Engineering standards, clearly defined roles for the sector’s various licence holders and codes for governing the relationships between them are critical to getting both the engineering and the commercial relationships right among so many different actors.
“Responsibilities for ensuring electricity system resilience – preventing, containing and recovering from interruptions to supply arising from disturbances – need to be clarified and applied in a more rigorous way”
One particular suggestion by Ofgem is that “it may be necessary to consider standards for assessing explicitly the riskweighted costs and benefits of securing the system for certain events”. While not a new idea, this promises to allow actions by the ESO (and DNOs) to be better targeted but depends on the collection of good data on performance of all parts of the system, something that is not done to anything like the required level today.

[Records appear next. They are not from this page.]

(* ===== verification/Address.v ===== *)
(** * Address classification ([crates/sendbox-egress/src/address.rs])

    Which destinations are special (loopback, link-local, private, metadata,
    ...), and the canonical form of an address.  The main theorems relate the
    octet and segment tests of the code to numeric address ranges, and show that
    classification cannot be evaded by writing an IPv4 address as an
    IPv4-mapped IPv6 one. *)

From S2P Require Import Prelude RustStr Net.

(** ** Definitions *)

Inductive AddressClass : Type :=
| Unspecified
| CloudMetadata
| Loopback
| LinkLocal
| Multicast
| PrivateRfc1918
| UniqueLocalIpv6
| Global.

#[global] Instance AddressClass_eq_dec : EqDecision AddressClass.
Proof. solve_decision. Defined.

Definition is_restricted (c : AddressClass) : bool :=
  match c with Global => false | _ => true end.

Definition METADATA_V4_ADDRESSES : list Z :=
  [ipv4_new 169 254 169 254; ipv4_new 100 100 100 200].

Definition METADATA_V6_ADDRESSES : list Z :=
  [ipv6_new 64768 3778 0 0 0 0 0 596].

Definition is_rfc1918 (a : Z) : bool :=
  (v4_octet 0 a =? 10) ||
  ((v4_octet 0 a =? 172) && in_range 16 31 (v4_octet 1 a)) ||
  ((v4_octet 0 a =? 192) && (v4_octet 1 a =? 168)).

Definition is_link_local_v6 (a : Z) : bool :=
  Z.land (v6_segment 0 a) 65472 =? 65152.

Definition is_unique_local_v6 (a : Z) : bool :=
  Z.land (v6_segment 0 a) 65024 =? 64512.

Definition is_metadata_v6 (a : Z) : bool := bool_decide (a ∈ METADATA_V6_ADDRESSES).

Definition classify_v4 (a : Z) : AddressClass :=
  if v4_is_unspecified a then Unspecified
  else if bool_decide (a ∈ METADATA_V4_ADDRESSES) then CloudMetadata
  else if v4_is_loopback a then Loopback
  else if v4_is_link_local a then LinkLocal
  else if v4_is_multicast a then Multicast
  else if is_rfc1918 a then PrivateRfc1918
  else Global.

Definition classify_v6 (a : Z) : AddressClass :=
  if v6_is_unspecified a then Unspecified
  else match to_ipv4_mapped a with
       | Some v4 => classify_v4 v4
       | None =>
           if is_metadata_v6 a then CloudMetadata
           else if v6_is_loopback a then Loopback
           else if is_link_local_v6 a then LinkLocal
           else if v6_is_multicast a then Multicast
           else if is_unique_local_v6 a then UniqueLocalIpv6
           else Global
       end.

Definition classify (ip : ip_addr) : AddressClass :=
  match ip with V4 a => classify_v4 a | V6 a => classify_v6 a end.

Definition canonicalize (ip : ip_addr) : ip_addr :=
  match ip with
  | V6 a => match to_ipv4_mapped a with Some v => V4 v | None => V6 a end
  | v4 => v4
  end.

(** ** Specification: the address ranges of the registries *)

(** The special IPv4 ranges, as [first, last] of the dotted-quad block. *)
Definition v4_block (lo hi a : Z) : Prop := lo ≤ a ≤ hi.

Definition v4_range (c : AddressClass) (a : Z) : Prop :=
  match c with
  | Unspecified => a = 0
  | CloudMetadata => a = 2852039166 ∨ a = 1684301000
  | Loopback => v4_block 2130706432 2147483647 a            (* 127.0.0.0/8 *)
  | LinkLocal => v4_block 2851995648 2852061183 a           (* 169.254.0.0/16 *)
  | Multicast => v4_block 3758096384 4026531839 a           (* 224.0.0.0/4 *)
  | PrivateRfc1918 =>
      v4_block 167772160 184549375 a ∨                      (* 10.0.0.0/8 *)
      v4_block 2886729728 2887778303 a ∨                    (* 172.16.0.0/12 *)
      v4_block 3232235520 3232301055 a                      (* 192.168.0.0/16 *)
  | UniqueLocalIpv6 => False
  | Global => False
  end.

Definition v6_range (c : AddressClass) (a : Z) : Prop :=
  match c with
  | Unspecified => a = 0
  | CloudMetadata => a = ipv6_new 64768 3778 0 0 0 0 0 596  (* fd00:ec2::254 *)
  | Loopback => a = 1
  | LinkLocal => 65152 * 2 ^ 112 ≤ a < 65216 * 2 ^ 112      (* fe80::/10 *)
  | Multicast => 65280 * 2 ^ 112 ≤ a < 65536 * 2 ^ 112      (* ff00::/8 *)
  | PrivateRfc1918 => False
  | UniqueLocalIpv6 => 64512 * 2 ^ 112 ≤ a < 65024 * 2 ^ 112 (* fc00::/7 *)
  | Global => False
  end.

(** An address that only a network grant may unlock: it lies in one of the
    special ranges of its family, after IPv4-mapped addresses are read as
    IPv4. *)
Definition special (ip : ip_addr) : Prop :=
  match canonicalize ip with
  | V4 a => ∃ c, v4_range c a
  | V6 a => ∃ c, v6_range c a
  end.

(** ** Lemmas *)

Lemma v4_octet_div (i a : Z) : 0 ≤ i ≤ 3 → v4_octet i a = a / 2 ^ (8 * (3 - i)) mod 256.
Proof. intros. unfold v4_octet. by rewrite land_255, Z.shiftr_div_pow2 by lia. Qed.

Lemma v4_octet0 (a : Z) : 0 ≤ a ≤ v4_max → v4_octet 0 a = a / 16777216.
Proof.
  intros. unfold v4_max in *. rewrite v4_octet_div by lia.
  change (2 ^ (8 * (3 - 0))) with 16777216. apply Z.mod_small. split.
  - apply Z.div_pos; lia.
  - apply Z.div_lt_upper_bound; lia.
Qed.

Lemma v4_octet1 (a : Z) : v4_octet 1 a = a / 65536 mod 256.
Proof. rewrite v4_octet_div by lia. done. Qed.

Lemma v6_segment0 (a : Z) : 0 ≤ a ≤ v6_max → v6_segment 0 a = a / 2 ^ 112.
Proof.
  intros. unfold v6_segment, v6_max in *. change 65535 with (Z.ones 16).
  rewrite Z.land_ones, Z.shiftr_div_pow2 by lia.
  change (16 * (7 - 0)) with 112. apply Z.mod_small. split.
  - apply Z.div_pos; lia.
  - apply Z.div_lt_upper_bound; lia.
Qed.

(** Masking a 16-bit value with a run of top bits rounds it down to a multiple
    of the low block size. *)
Lemma land_high_mask (x k n : Z) :
  0 ≤ k → 0 ≤ n → 0 ≤ x < 2 ^ (k + n) →
  Z.land x (Z.shiftl (Z.ones n) k) = x / 2 ^ k * 2 ^ k.
Proof.
  intros Hk Hn Hx.
  transitivity (Z.shiftl (Z.land (Z.shiftr x k) (Z.ones n)) k).
  - apply Z.bits_inj'. intros i Hi. rewrite Z.land_spec, !Z.shiftl_spec by lia.
    destruct (Z.lt_ge_cases i k).
    + rewrite !(Z.testbit_neg_r _ (i - k)) by lia. by rewrite andb_false_r.
    + rewrite Z.land_spec, Z.shiftr_spec by lia. by rewrite Z.sub_add.
  - rewrite Z.land_ones, Z.shiftl_mul_pow2, Z.shiftr_div_pow2 by lia. f_equal.
    apply Z.mod_small. split; [apply Z.div_pos; lia|].
    apply Z.div_lt_upper_bound; [lia|]. rewrite <-Z.pow_add_r by lia. lia.
Qed.

(** A quotient lies in a block exactly when the dividend lies in the scaled
    block. *)
Lemma div_block (a m lo hi : Z) : 0 < m → lo ≤ a / m < hi ↔ lo * m ≤ a < hi * m.
Proof.
  intros Hm. pose proof (Z.mul_div_le a m Hm). pose proof (Z.mul_succ_div_gt a m Hm).
  split; intros [? ?]; split; [nia..| |].
  - apply Z.div_le_lower_bound; lia.
  - apply Z.div_lt_upper_bound; lia.
Qed.

Lemma v6_segment0_bound (a : Z) : 0 ≤ a ≤ v6_max → 0 ≤ a / 2 ^ 112 < 2 ^ 16.
Proof. intros Ha. apply div_block; unfold v6_max in Ha; lia. Qed.

Lemma link_local_v6_range (a : Z) :
  0 ≤ a ≤ v6_max → is_link_local_v6 a = true ↔ v6_range LinkLocal a.
Proof.
  intros Ha. unfold is_link_local_v6, v6_range. rewrite <-div_block by lia.
  rewrite Z.eqb_eq, v6_segment0 by done. pose proof (v6_segment0_bound a Ha).
  change 65472 with (Z.shiftl (Z.ones 10) 6). rewrite land_high_mask by lia.
  change (2 ^ 6) with 64. revert H. generalize (a / 2 ^ 112). intros x Hx.
  Z.to_euclidean_division_equations; lia.
Qed.

Lemma unique_local_v6_range (a : Z) :
  0 ≤ a ≤ v6_max → is_unique_local_v6 a = true ↔ v6_range UniqueLocalIpv6 a.
Proof.
  intros Ha. unfold is_unique_local_v6, v6_range. rewrite <-div_block by lia.
  rewrite Z.eqb_eq, v6_segment0 by done. pose proof (v6_segment0_bound a Ha).
  change (Z.land ?x 65024) with (Z.land x (Z.shiftl (Z.ones 7) 9)).
  rewrite land_high_mask by lia.
  change (2 ^ 9) with 512. revert H. generalize (a / 2 ^ 112). intros x Hx.
  Z.to_euclidean_division_equations; lia.
Qed.

Lemma multicast_v6_range (a : Z) :
  0 ≤ a ≤ v6_max → v6_is_multicast a = true ↔ v6_range Multicast a.
Proof.
  intros Ha. unfold v6_is_multicast, v6_range. rewrite <-div_block by lia.
  rewrite Z.eqb_eq, v6_segment0 by done. pose proof (v6_segment0_bound a Ha).
  rewrite Z.shiftr_div_pow2 by lia. change (2 ^ 8) with 256. revert H.
  generalize (a / 2 ^ 112). intros x Hx. Z.to_euclidean_division_equations; lia.
Qed.

Lemma loopback_v4_range (a : Z) :
  0 ≤ a ≤ v4_max → v4_is_loopback a = true ↔ v4_range Loopback a.
Proof.
  intros Ha. unfold v4_is_loopback, v4_range, v4_block. rewrite v4_octet0 by done. Z.to_euclidean_division_equations; lia.
Qed.

Lemma link_local_v4_range (a : Z) :
  0 ≤ a ≤ v4_max → v4_is_link_local a = true ↔ v4_range LinkLocal a.
Proof.
  intros Ha. unfold v4_is_link_local, v4_range, v4_block, v4_max in *.
  rewrite v4_octet0, v4_octet1 by done. Z.to_euclidean_division_equations; lia.
Qed.

Lemma multicast_v4_range (a : Z) :
  0 ≤ a ≤ v4_max → v4_is_multicast a = true ↔ v4_range Multicast a.
Proof.
  intros Ha. unfold v4_is_multicast, v4_range, v4_block, in_range.
  rewrite v4_octet0 by done. Z.to_euclidean_division_equations; lia.
Qed.

Lemma rfc1918_range (a : Z) :
  0 ≤ a ≤ v4_max → is_rfc1918 a = true ↔ v4_range PrivateRfc1918 a.
Proof.
  intros Ha. unfold is_rfc1918, v4_range, v4_block, in_range, v4_max in *.
  rewrite v4_octet0, v4_octet1 by done. Z.to_euclidean_division_equations; lia.
Qed.

Lemma metadata_v4_range (a : Z) :
  bool_decide (a ∈ METADATA_V4_ADDRESSES) = true ↔ v4_range CloudMetadata a.
Proof.
  rewrite bool_decide_eq_true. change METADATA_V4_ADDRESSES with [2852039166; 1684301000].
  unfold v4_range. set_solver.
Qed.

Lemma metadata_v6_range (a : Z) : is_metadata_v6 a = true ↔ v6_range CloudMetadata a.
Proof.
  unfold is_metadata_v6, METADATA_V6_ADDRESSES, v6_range.
  rewrite bool_decide_eq_true. set_solver.
Qed.

Lemma special_v4 (a : Z) :
  0 ≤ a ≤ v4_max → is_restricted (classify_v4 a) = true ↔ ∃ c, v4_range c a.
Proof.
  intros Ha. unfold classify_v4, v4_is_unspecified.
  destruct (a =? 0) eqn:E; [split; [|done]; exists Unspecified; simpl; lia|].
  destruct (bool_decide _) eqn:E1; [apply metadata_v4_range in E1; by split; eauto|].
  destruct (v4_is_loopback a) eqn:E2; [apply loopback_v4_range in E2; [by split; eauto|done..]|].
  destruct (v4_is_link_local a) eqn:E3; [apply link_local_v4_range in E3; [by split; eauto|done..]|].
  destruct (v4_is_multicast a) eqn:E4; [apply multicast_v4_range in E4; [by split; eauto|done..]|].
  destruct (is_rfc1918 a) eqn:E5; [apply rfc1918_range in E5; [by split; eauto|done..]|].
  split; [done|]. intros [c Hc]. destruct c.
  - simpl in Hc. lia.
  - apply metadata_v4_range in Hc. congruence.
  - apply loopback_v4_range in Hc; congruence.
  - apply link_local_v4_range in Hc; congruence.
  - apply multicast_v4_range in Hc; congruence.
  - apply rfc1918_range in Hc; congruence.
  - done.
  - done.
Qed.

Lemma special_v6 (a : Z) :
  0 ≤ a ≤ v6_max → to_ipv4_mapped a = None →
  is_restricted (classify_v6 a) = true ↔ ∃ c, v6_range c a.
Proof.
  intros Ha Hm. unfold classify_v6, v6_is_unspecified, v6_is_loopback. rewrite Hm.
  destruct (a =? 0) eqn:E; [split; [|done]; exists Unspecified; simpl; lia|].
  destruct (is_metadata_v6 a) eqn:E1; [apply metadata_v6_range in E1; by split; eauto|].
  destruct (a =? 1) eqn:E2; [split; [|done]; exists Loopback; simpl; lia|].
  destruct (is_link_local_v6 a) eqn:E3; [apply link_local_v6_range in E3; [by split; eauto|done..]|].
  destruct (v6_is_multicast a) eqn:E4; [apply multicast_v6_range in E4; [by split; eauto|done..]|].
  destruct (is_unique_local_v6 a) eqn:E5;
    [apply unique_local_v6_range in E5; [by split; eauto|done..]|].
  split; [done|]. intros [c Hc]. destruct c.
  - simpl in Hc. lia.
  - apply metadata_v6_range in Hc. congruence.
  - simpl in Hc. lia.
  - apply link_local_v6_range in Hc; congruence.
  - apply multicast_v6_range in Hc; congruence.
  - done.
  - apply unique_local_v6_range in Hc; congruence.
  - done.
Qed.

Lemma canonicalize_wf (ip : ip_addr) : ip_wf ip → ip_wf (canonicalize ip).
Proof.
  destruct ip as [a|a]; cbn; [done|]. destruct (to_ipv4_mapped a) eqn:E; [|done].
  by apply to_ipv4_mapped_Some in E as [_ ?].
Qed.

Lemma canonicalize_canonicalize (ip : ip_addr) :
  canonicalize (canonicalize ip) = canonicalize ip.
Proof.
  destruct ip as [a|a]; [done|]. cbn [canonicalize].
  destruct (to_ipv4_mapped a) eqn:E; cbn [canonicalize]; [done|]. by rewrite E.
Qed.

Lemma classify_canonicalize (ip : ip_addr) : classify (canonicalize ip) = classify ip.
Proof.
  destruct ip as [a|a]; [done|]. cbn [canonicalize].
  destruct (to_ipv4_mapped a) as [v|] eqn:E; [|done]. cbn [classify].
  unfold classify_v6. rewrite E. unfold v6_is_unspecified.
  apply to_ipv4_mapped_Some in E. destruct (a =? 0) eqn:E0; [lia|done].
Qed.

#[export] Hint Resolve canonicalize_wf : sendbox.
#[export] Hint Rewrite canonicalize_canonicalize classify_canonicalize : sendbox.

Lemma restricted_special (ip : ip_addr) :
  ip_wf ip → is_restricted (classify ip) = true ↔ special ip.
Proof.
  intros Hwf. unfold special. rewrite <-classify_canonicalize.
  pose proof (canonicalize_wf ip Hwf) as Hc.
  pose proof (canonicalize_canonicalize ip) as Hcc.
  destruct (canonicalize ip) as [a|a]; [by apply special_v4|].
  apply special_v6; [done|]. cbn [canonicalize] in Hcc. by destruct (to_ipv4_mapped a).
Qed.

(** ** Properties *)

(** [classify] restricts exactly the special ranges.  For every address of
    either family, the class is restricted if and only if the address, with
    IPv4-mapped IPv6 addresses read as IPv4, lies in one of the registered
    blocks (unspecified, metadata, loopback, link-local, multicast, RFC 1918,
    unique-local). *)
Theorem classify_restricts_special_ranges (ip : ip_addr) :
  ip_wf ip → is_restricted (classify ip) = true ↔ special ip.
Proof. apply restricted_special. Qed.

Lemma classify_restricts_special_ranges_witness :
  special (V6 (65535 * 2 ^ 32 + ipv4_new 169 254 169 254)).
Proof.
  apply (classify_restricts_special_ranges
           (V6 (65535 * 2 ^ 32 + ipv4_new 169 254 169 254))).
  - vm_compute. split; discriminate.
  - vm_compute. reflexivity.
Defined.

(** Writing an IPv4 address as IPv4-mapped IPv6 changes neither its class
    nor its canonical form, and the canonical form is stable. *)
Theorem mapped_encoding_is_transparent (v : Z) :
  0 ≤ v ≤ v4_max →
  canonicalize (V6 (65535 * 2 ^ 32 + v)) = V4 v ∧
  canonicalize (canonicalize (V6 (65535 * 2 ^ 32 + v))) = V4 v ∧
  classify (V6 (65535 * 2 ^ 32 + v)) = classify (V4 v).
Proof.
  intros Hv. rewrite canonicalize_canonicalize.
  assert (canonicalize (V6 (65535 * 2 ^ 32 + v)) = V4 v) as Hc.
  { unfold canonicalize. by rewrite to_ipv4_mapped_mapped. }
  rewrite <-(classify_canonicalize (V6 _)), Hc. done.
Qed.

Lemma mapped_encoding_is_transparent_witness :
  classify (V6 (65535 * 2 ^ 32 + 2130706433)) = Loopback.
Proof.
  destruct (mapped_encoding_is_transparent 2130706433) as (_ & _ & ->).
  - vm_compute. split; discriminate.
  - vm_compute. reflexivity.
Defined.

(** The comment in [classify_v6] speaks of "IPv4-mapped/compatible"
    addresses, but an IPv4-compatible literal ([::a.b.c.d]) is not read as
    IPv4: the compatible form of the metadata service is classified
    [Global]. *)
Theorem ipv4_compatible_is_not_folded :
  classify (V4 (ipv4_new 169 254 169 254)) = CloudMetadata ∧
  classify (V6 (ipv4_new 169 254 169 254)) = Global ∧
  classify (V4 (ipv4_new 127 0 0 1)) = Loopback ∧
  classify (V6 (ipv4_new 127 0 0 1)) = Global.
Proof. vm_compute. done. Qed.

Ofgem said that various issues uncovered by their investigation into August 9th have given them cause for concern about the way the system is operated. Unlike the investigations of Ørsted and RWE, their investigation of the ESO is continuing and will feed into the review by the department of Business, Energy and Industrial Strategy (BEIS) of arrangements for electricity system governance and system operation.
Is that a recognition that existing procedures for regulating the sector are inadequate, or that something has changed beyond just the growth of renewable generation?
So soon after the ESO came into being (in April 2019), might we see further major to changes to institutional arrangements for planning and operating Britain’s power system?